Engaging IBD Patients to Improve Therapy Adherence

Engaging IBD Patients to Improve Therapy Adherence
New research uncovers barriers, tests benefits of health coaching.

The effectiveness of corticosteroids in calming irritable bowel disorder (IBD) flares is a double-edged sword. Patients who experience relief may believe they are free from flares and eschew longer-term therapy, raising their risk of hospitalization, ED visits and surgeries, says Sara Horst, M.D., a gastroenterologist at Vanderbilt University Medical Center.

Horst is working to identify strategies to improve patient adherence to prescribed therapies and optimize outcomes. Her recent research identifies the risks and other factors most associated with nonadherence. Horst is also testing how health coaching may help patients and providers partner in chronic disease management.

“The biggest thing I have learned in health coaching is how to more readily earn the patient’s trust, to better help them understand I have their best long-term interest at heart,” Horst said. “I have to establish a strong enough trust relationship in 20 minutes for the patient to change their routine and commit to long-term medication, often an injection or infusion. That is a challenge that can’t be met if I walk in, diagnose them, ask if they have questions, and hand them a script on the way out.”

“I have to establish a strong enough trust relationship in 20 minutes for the patient to change their routine and commit to a long-term medication.”

Barriers to Adherence

The good news for IBD patients is that long-term therapies are coming online at a rapid pace, including vedolizumab, a monoclonal anti-integrin antibody; ustekinumab, an anti-interleukin 12/23 agent; and the first small molecule, tofacitinib, a JAK inhibitor. “Data show a decline in the surgical rates in patients with both Crohn’s and ulcerative colitis, which may be in part due to newer medication and care strategies,” Horst said.

However, “all these options can be confusing for our patients,” Horst added, “and this confusion sometimes plays into less-than-ideal medication adherence.” When Horst and her colleagues studied 393 patients with Crohn’s disease and 67 with ulcerative colitis, only 69 percent overall were adherent to self-injectable biologic medication.

Nonadherence can have serious consequences. The risk of disease flare is significantly enhanced when the patient’s medication possession ratio (MPR, the rate at which the medication is refilled) is below 0.86. Hospitalization rates and corticosteroid use can increase dramatically.

Horst found that among patients who are nonadherent (MPR <0.86), the strongest distinguishing factors were current smoking, noncommercial insurance status, psychiatric history and current narcotic use. Multiple risk factors further increased the odds of nonadherence. Seventy-two percent of patients who had zero or one risk factor were adherent versus only 42 percent of those with all four risk factors.

Building a Partnership

After enrolling in a six-month health coaching course developed by Ruth Wolever, Ph.D., director of Vanderbilt Health Coaching, Horst began integrating health coaching into her own practice. She believes it can be a powerful tool for encouraging IBD patients to adhere to therapy and adopt healthy lifestyle changes.

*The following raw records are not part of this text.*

Lemma since_steps s0 id s s' : since s0 id s → steps s s' → since s0 id s'.
Proof.
  intros [(l & Hl & Hu) (later & Hv & Hf) Hn] Hst. destruct (steps_undoable _ _ _ _ Hst Hu) as (es' & Hu' & E1 & E2 & E3).
  split; [|exists later; by rewrite E2, E3|by rewrite E3]. exists (l ++ reverse es'). split; [by rewrite E1, Hl, app_assoc|].
  by rewrite reverse_app, reverse_involutive.
Qed.

(** Undoing back to a point of the journal after the snapshot. *)
Lemma since_journal s0 l s n : entries s = entries s0 ++ l → undoable (reverse l) s s0 → (length (entries s0) ≤ n)%nat →
  ∃ t l', journal_revert keccak n s = Ok t ∧ entries t = entries s0 ++ l' ∧ undoable (reverse l') t s0 ∧
    validRevisions t = validRevisions s ∧ nextRevisionId t = nextRevisionId s ∧ (n = length (entries s0) → l' = []).
Proof.
  intros Hl Hu Hn. set (k := (n - length (entries s0))%nat).
  assert (Hd : drop n (entries s) = drop k l) by (rewrite Hl; by apply drop_app_ge).
  rewrite <- (take_drop k l), reverse_app in Hu. apply undoable_app in Hu as (t & Ht & Hu & E1 & E2 & E3).
  eexists _, (take k l). unfold journal_revert. rewrite Hd, Ht. cbn. split; [done|]. split.
  { rewrite E1, Hl, take_app_ge by done. done. }
  split; [by apply undoable_journal|]. split_and!; [done..|]. intros ->. unfold k. by rewrite Nat.sub_diag.
Qed.

(** The revision a revert finds. *)
Lemma find_revision (vr later : list (Z * nat)) r id' : Forall (fun x => x.1 < id') vr →
  list_find (fun x => id' ≤ x.1) (vr ++ r :: later) =
  if decide (id' ≤ r.1) then Some (length vr, r)
  else (fun x => (Datatypes.S (length vr + x.1), x.2)) <$> list_find (fun x => id' ≤ x.1) later.
Proof.
  intros Hlt. assert (Hno : list_find (fun x : Z * nat => id' ≤ x.1) vr = None).
  { apply list_find_None. eapply Forall_impl; [done|]. cbn. intros. lia. }
  rewrite list_find_app_r by done. cbn [list_find]. case_decide; [done|].
  destruct (list_find _ later) as [[i x]|]; [|done]. cbn. do 2 f_equal. lia.
Qed.

Lemma since_revert s0 id s id' s' : revisions_ok s0 → id = nextRevisionId s0 → id < id' → since s0 id s → RevertToSnapshot keccak id' s = Ok s' → since s0 id s'.
Proof.
  intros Hok -> Hid [(l & Hl & Hu) (later & Hv & Hf) Hn]. unfold RevertToSnapshot. rewrite Hv, find_revision.
  2:{ eapply Forall_impl; [exact Hok|]. cbn. intros. lia. }
  rewrite decide_False by (cbn; lia). destruct (list_find _ later) as [[i [id1 n]]|] eqn:E; [|done]. cbn.
  apply list_find_Some in E as (Hi & _ & _). rewrite Forall_lookup in Hf. destruct (Hf _ _ Hi) as [_ Hle]. cbn in Hle.
  case_if; [|done]. destruct (since_journal s0 l s n) as (t & l' & -> & E1 & Hu' & E2 & E3 & _); [done..|]. cbn. intros [= <-].
  split; cbn; [|..|by rewrite E3].
  - exists l'. split; [done|]. by apply undoable_revs.
  - exists (take i later). rewrite E2, Hv. split.
    + rewrite take_app_ge by lia. f_equal. by replace (Datatypes.S (length (validRevisions s0) + i) - length (validRevisions s0))%nat with (Datatypes.S i) by lia.
    + apply Forall_take, Forall_lookup. intros j x Hj. rewrite E3. by apply (Hf j).
Qed.

Lemma since_sop s0 op s s' : ripemd ∈ X → revisions_ok s0 → above (nextRevisionId s0) op = true →
  since s0 (nextRevisionId s0) s → run_sop op s = Ok s' → since s0 (nextRevisionId s0) s'.
Proof.
  intros HX Hok Hab Hs. pose proof Hs as [(l & Hl & Hu) (later & Hv & Hf) Hn].
  assert (Hwf : wf s) by (by eapply undoable_wf).
  destruct op; try (intros Hrun; eapply since_steps, run_sop_steps; [done..| |exact Hrun]; exact I).
  - cbn. intros [= <-]. split; cbn; [|..|lia].
    + exists l. split; [done|]. by apply undoable_revs.
    + exists (later ++ [(nextRevisionId s, length (entries s))]). rewrite Hv, <- app_assoc. split; [done|].
      apply Forall_app_2; [eapply Forall_impl; [exact Hf|]; cbn; intros; lia|]. apply Forall_singleton. cbn. rewrite Hl, length_app. cbn. lia.
  - cbn in *. zbool. by apply since_revert.
Qed.

Lemma since_sops s0 ops s s' : ripemd ∈ X → revisions_ok s0 → forallb (above (nextRevisionId s0)) ops = true →
  since s0 (nextRevisionId s0) s → run_sops ops s = Ok s' → since s0 (nextRevisionId s0) s'.
Proof.
  intros HX Hok. revert s. induction ops as [|op ops IH]; cbn [run_sops forallb]; intros s Hab Hs; [by intros [= <-]|].
  apply andb_true_iff in Hab as [H1 H2]. destruct (run_sop op s) as [s1| |] eqn:E; [|done..]. apply IH; [done|]. by eapply since_sop.
Qed.

Lemma since_revisions s0 s : revisions_ok s0 → since s0 (nextRevisionId s0) s → revisions_ok s.
Proof.
  intros Hok [_ (later & Hv & Hf) Hn]. unfold revisions_ok. rewrite Hv. apply Forall_app. split.
  - eapply Forall_impl; [exact Hok|]. cbn. intros. lia.
  - constructor; [done|]. eapply Forall_impl; [exact Hf|]. cbn. intros. lia.
Qed.

(** Reverting to the snapshot itself. *)
Lemma since_back s0 s : revisions_ok s0 → since s0 (nextRevisionId s0) s →
  ∃ t, RevertToSnapshot keccak (nextRevisionId s0) s = Ok t ∧ eqv t s0 ∧ wf t ∧ entries t = entries s0 ∧
       validRevisions t = validRevisions s0 ∧ nextRevisionId t = nextRevisionId s.
Proof.
  intros Hok [(l & Hl & Hu) (later & Hv & Hf) Hn]. unfold RevertToSnapshot. rewrite Hv, find_revision by done.
  rewrite decide_True by (cbn; lia). rewrite Z.eqb_refl.
  destruct (since_journal s0 l s (length (entries s0))) as (t & l' & -> & E1 & Hu' & E2 & E3 & E4); [done..|].
  rewrite (E4 eq_refl) in *. cbn. eexists. split; [done|]. destruct Hu' as [Hwf He]. split_and!.
  - etrans; [apply eqv_revs|done].
  - eapply wf_eqv; [symmetry; apply eqv_revs|done|apply Hwf].
  - cbn. by rewrite E1, app_nil_r.
  - cbn. by rewrite E2, Hv, take_app_length.
  - done.
Qed.

(** ** What readers see *)

Record same_reads s s' : Prop := {
  sr_balance a : (GetBalance keccak a s).1 = (GetBalance keccak a s').1;
  sr_nonce a : (GetNonce keccak a s).1 = (GetNonce keccak a s').1;
  sr_code a : (GetCode keccak a s).1 = (GetCode keccak a s').1;
  sr_codeHash a : (GetCodeHash keccak a s).1 = (GetCodeHash keccak a s').1;
  sr_state a k : (GetState keccak a k s).1 = (GetState keccak a k s').1;
  sr_committed a k : (GetCommittedState keccak a k s).1 = (GetCommittedState keccak a k s').1;
  sr_exist a : (Exist keccak a s).1 = (Exist keccak a s').1;
  sr_empty a : (Empty keccak a s).1 = (Empty keccak a s').1;
  sr_suicided a : (HasSuicided keccak a s).1 = (HasSuicided keccak a s').1;
  sr_transient a k : GetTransientState a k s = GetTransientState a k s';
  sr_refund : GetRefund s = GetRefund s';
  sr_logs h n bh : (GetLogs h n bh s).1 = (GetLogs h n bh s').1;
  sr_logSize : logSize s = logSize s';
  sr_preimages : preimages s = preimages s';
  sr_access : accessListOf s = accessListOf s'
}.

Lemma eqv_with_object {A} a s s' (m : A) f : eqv s s' → (∀ o o', obj_eq s o o' → f o = f o') →
  (with_object keccak a s m f).1 = (with_object keccak a s' m f).1.
Proof.
  intros He Hf. unfold with_object. destruct (get_object a s) as (s1 & -> & _), (get_object a s') as (s1' & -> & _). cbn [fst].
  destruct (alive_eqv s s' a He); [|done]. auto.
Qed.

Lemma silent_obj s s1 o o' : silent s s1 → obj_eq s o o' → obj_eq s1 o o'.
Proof.
  intros [H _ _ _ _ _]. apply obj_eq_ext; [symmetry; apply H|symmetry; apply H|by rewrite (eq_destruct _ _ H)].
Qed.
Lemma slot_silent s s1 o k : silent s s1 → slot s1 o k = slot s o k ∧ committed s1 o k = committed s o k.
Proof. intros [H _ _ _ _ _]. split; [apply slot_ext|apply committed_ext]; try apply H; by rewrite (eq_destruct _ _ H). Qed.

Lemma eqv_reader {A} a s s' (z : A) (f : stateObject S → stateDB T S → A * stateObject S * stateDB T S) (v : stateDB T S → stateObject S → A) :
  (∀ o s, (f o s).1.1 = v s o) → (∀ s s1 o, silent s s1 → v s1 o = v s o) → (∀ o o', deleted o = false → obj_eq s o o' → v s o = v s' o') → eqv s s' →
  (match getStateObject keccak a s with (None, s) => (z, s) | (Some o, s) => let '(c, o, s) := f o s in (c, setStateObject o s) end).1 =
  (match getStateObject keccak a s' with (None, s) => (z, s) | (Some o, s) => let '(c, o, s) := f o s in (c, setStateObject o s) end).1.
Proof.
  intros Hf Hsil Hv He. destruct (get_object a s) as (s1 & -> & Hs & _), (get_object a s') as (s1' & -> & Hs' & _).
  pose proof (alive_view s a) as Hal. destruct (alive_eqv s s' a He) as [o o' Ho|]; [|done].
  destruct (Hal o eq_refl) as [_ Hd]. pose proof (Hf o s1) as E. pose proof (Hf o' s1') as E'. destruct (f o s1) as [[c ?] ?], (f o' s1') as [[c' ?] ?]. cbn in *. subst.
  rewrite (Hsil s s1 o Hs), (Hsil s' s1' o' Hs'). by apply Hv.
Qed.

Lemma locate_bare n bh l l' : map (locate 0 0) l = map (locate 0 0) l' → map (locate n bh) l = map (locate n bh) l'.
Proof.
  intros E. apply (f_equal (map (locate n bh))) in E. rewrite !map_map in E. done.
Qed.

Lemma eqv_reads s s' : eqv s s' → same_reads s s'.
Proof.
  intros He. pose proof (eq_base _ _ He) as (_ & Hr & Hsn). split; intros; try apply (eqv_with_object _ _ _ _ _ He).
  - intros o o' Ho. unfold so_Balance. by rewrite (oe_data _ _ _ Ho).
  - intros o o' Ho. unfold so_Nonce. by rewrite (oe_data _ _ _ Ho).
  - apply (eqv_reader _ _ _ _ _ (fun _ => code)); [intros; apply code_spec|done| |done]. intros. by apply (oe_code s).
  - intros o o' Ho. unfold so_CodeHash. by rewrite (oe_data _ _ _ Ho).
  - apply (eqv_reader _ _ _ _ _ (fun s o => slot s o k)); [intros; apply slot_spec|intros; by apply slot_silent| |done].
    intros o o' Hd Ho. rewrite (oe_slot _ _ _ Ho) by done. apply slot_ext; [done..|]. by rewrite (eq_destruct _ _ He).
  - apply (eqv_reader _ _ _ _ _ (fun s o => committed s o k)); [intros; apply committed_spec|intros; by apply slot_silent| |done].
    intros o o' Hd Ho. rewrite (oe_committed _ _ _ Ho) by done. apply committed_ext; [done..|]. by rewrite (eq_destruct _ _ He).
  - done.
  - intros o o' Ho. unfold so_empty, so_Nonce, so_Balance, so_CodeHash. by rewrite (oe_data _ _ _ Ho).
  - intros o o' Ho. apply Ho.
  - apply He.
  - apply He.
  - unfold GetLogs. destruct (bare_lookup _ _ h (eq_logs _ _ He)) as [E En].
    destruct (logs s !! h), (logs s' !! h); cbn in *; [|naive_solver..]. by apply locate_bare.
  - apply He.
  - apply He.
  - apply He.
Qed.

End Views.

(** C2. The revert theorem: when a snapshot is taken of a well-formed state, any
    operations are run, reverting at most to younger snapshots, and the
    snapshot is reverted to, the revert does not panic, and the state it leaves
    shows every reader what the state of the snapshot showed; the journal and
    the list of snapshots are those of that state, and so is the set of
    accounts that [Finalise] will visit, but for the RIPEMD precompile. *)
Theorem revert_restores {T S} `{Trie : !Tries T S} (keccak : bytes → Z) (s s2 : stateDB T S) ops :
  wf keccak {[ ripemd ]} s → revisions_ok s →
  forallb (above (Snapshot s).1) ops = true → run_sops keccak ops (Snapshot s).2 = Ok s2 →
  ∃ s3, RevertToSnapshot keccak (Snapshot s).1 s2 = Ok s3 ∧ same_reads keccak s3 s ∧ wf keccak {[ ripemd ]} s3 ∧
        entries s3 = entries s ∧ validRevisions s3 = validRevisions s ∧
        (∀ a, a ≠ ripemd → dirties s3 !! a = dirties s !! a) ∧
        stateObjectsPending s3 = stateObjectsPending s ∧ stateObjectsDirty s3 = stateObjectsDirty s ∧
        stateObjectsDestruct s3 = stateObjectsDestruct s.
Proof.
  intros Hwf Hok Hab Hrun.
  assert (Hs : since keccak {[ ripemd ]} s (nextRevisionId s) s2).
  { eapply since_sops; [set_solver|done|exact Hab| |exact Hrun]. by apply since_snapshot. }
  destruct (since_back keccak {[ ripemd ]} s s2 Hok Hs) as (t & Ht & He & Hwf' & H1 & H2 & _).
  exists t. split_and!; try done; [by eapply eqv_reads|intros a Ha; apply (eq_dirties _ _ _ _ He); set_solver|apply He..].
Qed.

Studies have shown that health coaches can help patients lower risk for cardiovascular disease, diabetes, and stroke, allow for improved weight loss, and help in medication adherence. “This is a new and innovative way to help patients make longstanding life changes,” Horst said.

She is currently running a randomized 24-month trial where study participants have up to ten half-hour sessions with a health coach every other week. Patients’ adherence will be measured by two pharmacy fulfillment parameters that predict the use of injectables.

Horst has experienced the impact of health coaching already in her interactions with current IBD patients. She is more deliberate today in how she connects personally and validates each patient’s experience with IBD. “They need to know I empathize with their disease experience,” she said. She is also integrating more discussion with patients about therapy options, including the available medications and their likelihood of adherence.

“We have to address their fears and reluctance and find what works for them,” Horst said. “Our shared goal is to get them healthy, but they may be focused on an immediate goal of not having to go to the bathroom ten times a day. My goal is also to take care of the person they will be in ten or fifteen years.”

“We have to address their fears and reluctance and find what works for them.”